= Jamali Kamboh =

Shaikh Jamaluddin Kamboh Dehlwi (died 1536), better known as Jamali Kamboh, (Note: Also known as Shaikh Hamid bin Fazlullah, Dervish Jamali Kamboh Dehlwi, Shaikh Jamal-uddin Kamboh Dehlwi and Jalal Khan.) was a 16th-century Sufi saint and poet from Delhi during the Delhi Sultanate and Mughal eras. He was a part of the Suhrawardiyya Order and a pupil of poet Jami and of Shaikh Sama'al-Din Kamboh.
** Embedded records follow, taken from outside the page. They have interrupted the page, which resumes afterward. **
(* ===== verification/Start.v ===== *)
(** * bootasm.S, entry.S and entryother.S: how a processor gets into C

    The start-up code runs while the processor changes its modes, so the model
    has what the modes are made of: the control registers, the table register,
    and for each segment register the hidden descriptor that a load fetches
    from memory.  Real mode, protected mode and paging with 4 MB pages are as
    in the processor manual; an access that the processor refuses ends the run
    ([None]).  The wait loops for the keyboard controller run on fuel.

    Memory is by physical address, shifted by [bias]: 0 for the boot sector,
    KERNBASE where the kernel looks at the same bytes.

    The theorems: bootasm.S leaves the processor in 32-bit mode with segments
    over all of memory at bootmain; entry.S turns on paging in such a way that
    low and high addresses of the first 4 MB both work and reaches main;
    entryother.S does both for another processor, on the stack and at the
    address it finds below its code. *)

From S2P Require Import Prelude Memory Mmu Irq Seg Asm.

Open Scope Z_scope.

Definition CR0_PE : Z := 1.
Definition CR0_WP : Z := 65536.
Definition CR0_PG : Z := 2147483648.
Definition CR4_PSE : Z := 16.

(** asm.h: a descriptor as the assembler lays it down. *)
Definition SEG_NULLASM : list Z := repeat 0 8.
Definition SEG_ASM (type base lim : Z) : list Z :=
  le_bytes 2 (Z.land (Z.shiftr lim 12) 65535) ++ le_bytes 2 (Z.land base 65535) ++
  [Z.land (Z.shiftr base 16) 255; Z.lor 144 type; Z.lor 192 (Z.land (Z.shiftr lim 28) 15); Z.land (Z.shiftr base 24) 255].
(* ===== verification/Smp.v ===== *)
(** * main.c: starting the other processors

    startothers copies entryother.S to 0x7000, and for each processor of the
    table takes a page for its stack, leaves the stack, the entry mpenter and
    the page directory below the code, and sends the startup interrupt.  The
    started processor runs entryother.S one instruction at a time over the
    same memory, then mpenter and mpmain, where it sets its [started]; the
    first processor spins until it sees that.

    The code does not start a processor: it writes commands to its local APIC.
    What was sent, to which APIC id and with which vector, is read off the
    device, and the processors react to it as the processor manual says: INIT
    puts the addressed processor into the state in which it waits for a startup
    interrupt, and that interrupt makes it run at the page the vector names.

    The state has the boot processor, every other processor, and the memory
    and devices they share.  A step is one step of one of them, with the
    delivery of the interrupts it sent, so the theorems
    hold in every interleaving: each processor arrives in mpenter in the mode
    C code needs and on a stack that is its own, and all of them get there.
    Processors that are up run the scheduler on an empty process table and
    touch no page. *)

From S2P Require Import Prelude Monad Locks Memory CString Mmu Irq Kalloc Seg Apic Asm Start.

Open Scope Z_scope.
Open Scope kernel_scope.

Inductive bsp : Type :=
| BCopy                               (* before the memmove *)
| BAt (k : nat)                       (* at the head of the loop, c = cpus + k *)
| BWait (k : nat)                     (* while(c->started == 0) *)
| BDone.

Inductive ap : Type :=
| Off                                 (* waits for a startup interrupt *)
| Booting (c : core) (code : list binstr)
| Up (c : core).                      (* as it entered mpenter *)

Section smp.
Context {D : Type} `{Ports D} `{LocalApic D} (polls : nat) `{LAL : !LocalApicLaws polls}.
(** What the linker and mpinit fix: the tables of Seg, the end of the kernel,
    the code of entryother with its labels, mpenter, entrypgdir, and cpus. *)
Context (cpus_addr idt_addr kend : Z) (image size gdt gdtdesc start32 ret : Z) (mpenter_addr dir : Z).
Context (ncpu : nat) (cpu_id : nat -> Z) (init_gr : reg -> Z).
(** The machine: the id of each processor's APIC. *)
Context (apic_id : nat -> Z).

Record smp : Type := mkSmp {
  sm_hw : hwst; sm_lapic : Z; sm_cnt : Z; sm_dev : D;
  sm_bsp : bsp; sm_ap : nat -> ap; sm_started : nat -> bool; sm_said : list nat
}.

Definition smem (s : smp) : mem := kmemory (hmem (sm_hw s)).

Definition put_hw (h : hwst) (s : smp) : smp :=
  mkSmp h (sm_lapic s) (sm_cnt s) (sm_dev s) (sm_bsp s) (sm_ap s) (sm_started s) (sm_said s).
Definition put_hmem (k : kstate) (s : smp) : smp :=
  let h := sm_hw s in put_hw (mkHwst (hmach h) k (kpgdir h) (hcpu h) (idt h)) s.
Definition put_mem (m : mem) (s : smp) : smp := put_hmem (set_mem (fun _ => m) (hmem (sm_hw s))) s.
Definition put_dev (d : D) (s : smp) : smp :=
  mkSmp (sm_hw s) (sm_lapic s) (sm_cnt s) d (sm_bsp s) (sm_ap s) (sm_started s) (sm_said s).
Definition put_bsp (b : bsp) (s : smp) : smp :=
  mkSmp (sm_hw s) (sm_lapic s) (sm_cnt s) (sm_dev s) b (sm_ap s) (sm_started s) (sm_said s).
Definition put_aps (f : nat -> ap) (s : smp) : smp :=
  mkSmp (sm_hw s) (sm_lapic s) (sm_cnt s) (sm_dev s) (sm_bsp s) f (sm_started s) (sm_said s).
Definition put_ap (k : nat) (a : ap) (s : smp) : smp :=
  mkSmp (sm_hw s) (sm_lapic s) (sm_cnt s) (sm_dev s) (sm_bsp s) (fun i => if decide (i = k) then a else sm_ap s i) (sm_started s) (sm_said s).

(** lapic.c works on the same memory and device. *)
Definition lapic_of (s : smp) : lapicst := mkLa (sm_lapic s) (sm_cnt s) (smem s) (sm_dev s).
Definition put_lapic (l : lapicst) (s : smp) : smp :=
  let s := put_mem (la_mem l) s in
  mkSmp (sm_hw s) (lapic l) (cpunum_n l) (la_dev l) (sm_bsp s) (sm_ap s) (sm_started s) (sm_said s).

(** ** The first processor *)

Definition ap_code : Z := p2v other_start.

(** The body of the loop for a processor that is not this one. *)
Definition start_one (k : nat) (s : smp) : option smp :=
  match kalloc (hmem (sm_hw s)) with
  | Ok stack h =>
      let s := put_hmem h s in
      let m := store32 (smem s) (ap_code - 4) (u32 (stack + KSTACKSIZE)) in
      let m := store32 m (ap_code - 8) mpenter_addr in
      let m := store32 m (ap_code - 12) (v2p dir) in
      let s := put_lapic (lapicstartap (cpu_id k) (v2p ap_code) (lapic_of (put_mem m s))) s in
      Some (put_bsp (BWait k) s)
  | _ => None
  end.

(** startothers. *)
Definition bsp_step (s : smp) : option smp :=
  match sm_bsp s with
  | BCopy => Some (put_bsp (BAt 0) (put_mem (memmove (smem s) ap_code image size) s))
  | BAt k =>
      if (k <? ncpu)%nat then
        let '(n, _, l) := cpunum 0 (lapic_of s) in
        let s := put_lapic l s in
        if Z.of_nat k =? n then Some (put_bsp (BAt (S k)) s) else start_one k s
      else Some (put_bsp BDone s)
  | BWait k => Some (if sm_started s k then put_bsp (BAt (S k)) s else s)
  | BDone => Some s
  end.
(* ===== verification/VmSpec.v ===== *)
(** * vm.c is correct: page tables as functions

    [pte_at] reads a page table as a function from virtual addresses to
    entries.  Under [pt_ok] (the directory and its tables are distinct pages,
    none of them free) every operation of vm.c is described by its effect on
    that function. *)

From S2P Require Import Prelude Monad Locks Memory CString Mmu Kalloc Vm.

Open Scope Z_scope.
Open Scope kernel_scope.

(** The directory entry for index [d], and the table it points to. *)
Definition pde (m : mem) (pgdir d : Z) : Z := load32 m (pgdir + 4 * d).
Definition tab (m : mem) (pgdir d : Z) : Z := p2v (PTE_ADDR (pde m pgdir d)).

(** The entry for virtual address [va]; 0 where there is no table. *)
Definition pte_at (m : mem) (pgdir va : Z) : Z :=
  if has (pde m pgdir (PDX va)) PTE_P then load32 m (tab m pgdir (PDX va) + 4 * PTX va) else 0.

Definition is_va (va : Z) : Prop := 0 <= va < 4294967296.

Lemma PDX_range va : is_va va -> 0 <= PDX va < 1024.
Proof. intros H. unfold is_va in H. rewrite PDX_div by done. zlia. Qed.

Lemma PTX_range va : is_va va -> 0 <= PTX va < 1024.
Proof. intros H. unfold is_va in H. rewrite PTX_div by done. zlia. Qed.

Lemma PDX_mono va va' : is_va va -> is_va va' -> va <= va' -> PDX va <= PDX va'.
Proof. unfold is_va. intros H H' L. rewrite !PDX_div by done. zlia. Qed.

Lemma same_page va va' :
  is_va va -> is_va va' -> (PDX va = PDX va' /\ PTX va = PTX va') <-> va / 4096 = va' / 4096.
Proof. unfold is_va. intros H H'. rewrite !PDX_div, !PTX_div by done. zlia. Qed.

Lemma has_0 : has 0 PTE_P = false.
Proof. done. Qed.

Lemma has_lor x y mask : has (Z.lor x y) mask = has x mask || has y mask.
Proof.
  unfold has. rewrite Z.land_lor_distr_l.
  destruct (Z.eqb_spec (Z.land x mask) 0) as [->|Hx]; simpl; [done|].
  destruct (Z.eqb_spec (Z.lor (Z.land x mask) (Z.land y mask)) 0) as [E|]; [|done].
  apply Z.lor_eq_0_iff in E as [E _]. done.
Qed.

(** A word of memory inside a page. *)
Definition in_page (p x : Z) : Prop := p <= x < p + 4096.

Section pt.
Context (kend : Z).

(** [pgdir] and its tables are distinct allocated pages, none of them in [l]. *)
Record pt_ok (m : mem) (pgdir : Z) (l : list Z) : Prop := mkPtOk {
  pt_dir : page_ok kend pgdir;
  pt_dir_free : pgdir ∉ l;
  pt_tab : forall d, 0 <= d < 1024 -> has (pde m pgdir d) PTE_P = true ->
    page_ok kend (tab m pgdir d) /\ tab m pgdir d <> pgdir /\ tab m pgdir d ∉ l;
  pt_inj : forall d d', 0 <= d < 1024 -> 0 <= d' < 1024 ->
    has (pde m pgdir d) PTE_P = true -> has (pde m pgdir d') PTE_P = true ->
    tab m pgdir d = tab m pgdir d' -> d = d'
}.

(** Pages that make up the page table. *)
Definition owned (m : mem) (pgdir p : Z) : Prop :=
  p = pgdir \/ exists d, 0 <= d < 1024 /\ has (pde m pgdir d) PTE_P = true /\ tab m pgdir d = p.

(** Nothing outside the pages [P] changed. *)
Definition only (P : Z -> Prop) (m m' : mem) : Prop :=
  forall x, (forall p, P p -> ~ in_page p x) -> load8 m' x = load8 m x.

Lemma only_refl P m : only P m m.
Proof. done. Qed.

Lemma only_trans P Q m m' m'' :
  only P m m' -> only Q m' m'' -> (forall p, Q p -> P p) -> only P m m''.
Proof. intros H1 H2 HQ x Hx. rewrite H2 by auto. by apply H1. Qed.

Lemma only_store32 (P : Z -> Prop) m p a v :
  P p -> in_page p a -> in_page p (a + 3) -> only P m (store32 m a v).
Proof.
  intros HP H1 H2 x Hx. rewrite load8_store32. unfold in_page in *. specialize (Hx p HP).
  zif; [lia|done].
Qed.

Lemma only_memset (P : Z -> Prop) m p c : P p -> only P m (memset m p c PGSIZE).
Proof.
  intros HP x Hx. rewrite load8_memset by (unfold PGSIZE; lia). specialize (Hx p HP).
  unfold in_page, PGSIZE in *. zif; [lia|done].
Qed.

(** A word of a page that is not touched. *)
Lemma only_load32 (P : Z -> Prop) m m' p a :
  only P m m' -> page_ok kend p -> (forall q, P q -> page_ok kend q) -> ~ P p ->
  in_page p a -> in_page p (a + 3) -> load32 m' a = load32 m a.
Proof.
  intros Ho Hp HP Hn H1 H2. rewrite !load32_load8.
  assert (Hb : forall x, in_page p x -> load8 m' x = load8 m x).
  { intros x Hx. apply Ho. intros q Hq Hqx. assert (p <> q) by (intros ->; done).
    pose proof (page_ok_disjoint kend p q Hp (HP q Hq) ltac:(done)). unfold in_page in *. lia. }
  unfold in_page in *. rewrite !Hb by lia. done.
Qed.

Lemma entry_in_page p i : 0 <= i < 1024 -> in_page p (p + 4 * i) /\ in_page p (p + 4 * i + 3).
Proof. unfold in_page. lia. Qed.

(** Changes elsewhere do not show in the page table. *)
Lemma pt_frame (P : Z -> Prop) m m' pgdir l :
  pt_ok m pgdir l -> only P m m' -> (forall q, P q -> page_ok kend q) ->
  (forall q, owned m pgdir q -> ~ P q) ->
  (forall d, 0 <= d < 1024 -> pde m' pgdir d = pde m pgdir d) /\
  (forall va, is_va va -> pte_at m' pgdir va = pte_at m pgdir va).
Proof.
  intros Pt Ho HP Hn.
  assert (H1 : forall d, 0 <= d < 1024 -> pde m' pgdir d = pde m pgdir d).
  { intros d Hd. destruct (entry_in_page pgdir d Hd).
    apply (only_load32 P m m' pgdir); try done; [apply Pt|]. apply Hn. by left. }
  split; [done|]. intros va Hva. pose proof (PDX_range va Hva). pose proof (PTX_range va Hva).
  unfold pte_at, tab. rewrite H1 by done. destruct (has _ _) eqn:E; [|done].
  destruct (entry_in_page (tab m pgdir (PDX va)) (PTX va)); [done|].
  apply (only_load32 P m m' (tab m pgdir (PDX va))); try done.
  - by apply (pt_tab _ _ _ Pt).
  - apply Hn. right. by exists (PDX va).
Qed.

Lemma pt_ok_same m m' pgdir l l' :
  pt_ok m pgdir l -> (forall d, 0 <= d < 1024 -> pde m' pgdir d = pde m pgdir d) -> l' ⊆ l ->
  pt_ok m' pgdir l'.
Proof.
  intros [P1 P2 P3 P4] Hd Hl. split.
  - done.
  - set_solver.
  - intros d H. unfold tab. rewrite Hd by done. intros Hp. destruct (P3 d H Hp) as (? & ? & ?).
    split; [done|]. split; [done|]. unfold tab in *. set_solver.
  - intros d d' H H'. unfold tab. rewrite !Hd by done. by apply P4.
Qed.

(** ** walkpgdir *)

Lemma walk_present pgdir va alloc s :
  has (pde (kmemory s) pgdir (PDX va)) PTE_P = true ->
  walkpgdir pgdir va alloc s = Ok (tab (kmemory s) pgdir (PDX va) + 4 * PTX va) s.
Proof. intros H. unfold walkpgdir, bind, rd32, gets. fold (pde (kmemory s) pgdir (PDX va)). by rewrite H. Qed.

Lemma walk_absent pgdir va s :
  has (pde (kmemory s) pgdir (PDX va)) PTE_P = false -> walkpgdir pgdir va false s = Ok 0 s.
Proof. intros H. unfold walkpgdir, bind, rd32, gets. fold (pde (kmemory s) pgdir (PDX va)). by rewrite H. Qed.

(** The directory entry a fresh table gets. *)
Definition new_pde (pg : Z) : Z := Z.lor (Z.lor (Z.lor (v2p pg) PTE_P) PTE_W) PTE_U.
(* ===== verification/BlockSpec.v ===== *)
(** * What the buffer cache promises

    The layers above bio.c are proved against an abstract block store: the
    content every sector appears to have, the sectors whose newest content
    is only in the cache, and the disk.  [rep] relates it to the cache, and
    one rule per operation of bio.c says how the operation changes it. *)

From S2P Require Import Prelude Monad Locks FsState Bio.

Open Scope Z_scope.
Open Scope kernel_scope.

Record ablk : Type := mkA {
  a_view : Z -> list Z;
  a_dirty : list Z;
  a_disk : gmap (Z * Z) (list Z);
  a_writes : list (Z * list Z);
  a_log : logst;
  a_icache : list inode;
  a_size : Z;
  a_held : list lock
}.

Definition a_set_view (sec : Z) (d : list Z) (a : ablk) : ablk :=
  mkA (fun x => if decide (x = sec) then d else a_view a x) (a_dirty a) (a_disk a) (a_writes a)
      (a_log a) (a_icache a) (a_size a) (a_held a).
Definition a_write (sec : Z) (a : ablk) : ablk :=
  mkA (a_view a) (filter (fun x => x <> sec) (a_dirty a))
      (<[(1, sec) := a_view a sec]> (a_disk a)) ((sec, a_view a sec) :: a_writes a)
      (a_log a) (a_icache a) (a_size a) (a_held a).
Definition a_pin (sec : Z) (a : ablk) : ablk :=
  mkA (a_view a) (sec :: a_dirty a) (a_disk a) (a_writes a) (a_log a) (a_icache a) (a_size a)
      (a_held a).
Definition a_set_log (l : logst) (a : ablk) : ablk :=
  mkA (a_view a) (a_dirty a) (a_disk a) (a_writes a) l (a_icache a) (a_size a) (a_held a).
Definition a_set_icache (c : list inode) (a : ablk) : ablk :=
  mkA (a_view a) (a_dirty a) (a_disk a) (a_writes a) (a_log a) c (a_size a) (a_held a).
Definition a_set_held (h : list lock) (a : ablk) : ablk :=
  mkA (a_view a) (a_dirty a) (a_disk a) (a_writes a) (a_log a) (a_icache a) (a_size a) h.

(** [rep s H a]: the cache [s], with the buffers [H] held for their sectors,
    stands for [a]. *)
Record rep (s : fstate) (H : list (nat * Z)) (a : ablk) : Prop := mkRep {
  rp_inv : binv s (H.*1);
  rp_hold : forall i sec, (i, sec) ∈ H ->
    exists d, bufs s !! i = Some (loaded d sec (a_view a sec));
  rp_view : forall x, view s x = a_view a x;
  rp_dirty : forall x, is_dirty s x <-> x ∈ a_dirty a;
  rp_disk : disk s = a_disk a;
  rp_writes : writes s = a_writes a;
  rp_log : log s = a_log a;
  rp_icache : icache s = a_icache a;
  rp_size : disksize s = a_size a;
  rp_held : held (fthr s) = a_held a
}.

(** The locks bio.c takes are free. *)
Definition bio_ok (a : ablk) : Prop := (LkBcache ∉ a_held a) /\ (LkPtable ∉ a_held a).

(** A sector whose newest content is on the disk, or pinned in the cache. *)
Definition synced (a : ablk) (sec : Z) : Prop :=
  sec ∈ a_dirty a \/ a_view a sec = dget (a_disk a) 1 sec.

Lemma rep_length s H a x : rep s H a -> length (a_view a x) = BSIZE.
Proof. intros R. rewrite <- (rp_view _ _ _ R). eapply view_length, R. Qed.

Lemma hold_sector s H a i j sec : rep s H a -> (i, sec) ∈ H -> (j, sec) ∈ H -> i = j.
Proof.
  intros R Hi Hj. destruct (rp_hold _ _ _ R _ _ Hi), (rp_hold _ _ _ R _ _ Hj).
  eapply (bi_uniq _ _ (rp_inv _ _ _ R)); eauto.
Qed.

Lemma hold_index s H a i sec sec' : rep s H a -> (i, sec) ∈ H -> (i, sec') ∈ H -> sec = sec'.
Proof.
  intros R Hi Hj. destruct (rp_hold _ _ _ R _ _ Hi), (rp_hold _ _ _ R _ _ Hj).
  unfold loaded in *. congruence.
Qed.

(** A sector nobody holds is synced. *)
Lemma rep_synced s H a sec : rep s H a -> sec ∉ H.*2 -> synced a sec.
Proof.
  intros R Hn. unfold synced. rewrite <- (rp_view _ _ _ R), <- (rp_disk _ _ _ R).
  destruct (view_cases s sec) as [(i & b & Hb & Hv & Hd & Hs)|Hm].
  - destruct (b_dirty b) eqn:E.
    + left. apply (rp_dirty _ _ _ R). exists i, b. done.
    + right. rewrite (view_hit s sec i b) by (done || apply R).
      rewrite (bi_clean _ _ (rp_inv _ _ _ R) i b), Hs; try done.
      intros Hi. apply list_elem_of_fmap in Hi as ([i' sec'] & -> & Hi).
      destruct (rp_hold _ _ _ R _ _ Hi) as [d Hd']. simpl in *. rewrite Hb in Hd'.
      injection Hd' as ->. simpl in Hs. subst sec'. apply Hn.
      apply list_elem_of_fmap. by exists (i', sec).
  - right. by apply view_miss.
Qed.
Jamali Kamboh was father of Shaikh Gadai Kamboh. His tomb is situated in the Mehrauli Archeological Park, close to the Qutb Minar in Delhi.

==Biography==
Jamali came from a Punjabi Muslim Sunni family but was initiated into Sufism by his teacher Shaikh Sama'al-Din Kamboh. He was the tutor of Sultan Sikandar Lodhi and had married the daughter of Shaikh Sama'al-Din Kamboh. He lived at Mehrauli during the reign of Sultan Sikandar Lodhi (reign 1489–1517) and later composed panegyrics to the first of the Mughal emperor, Babur (1483–1530) and his successor Humayun.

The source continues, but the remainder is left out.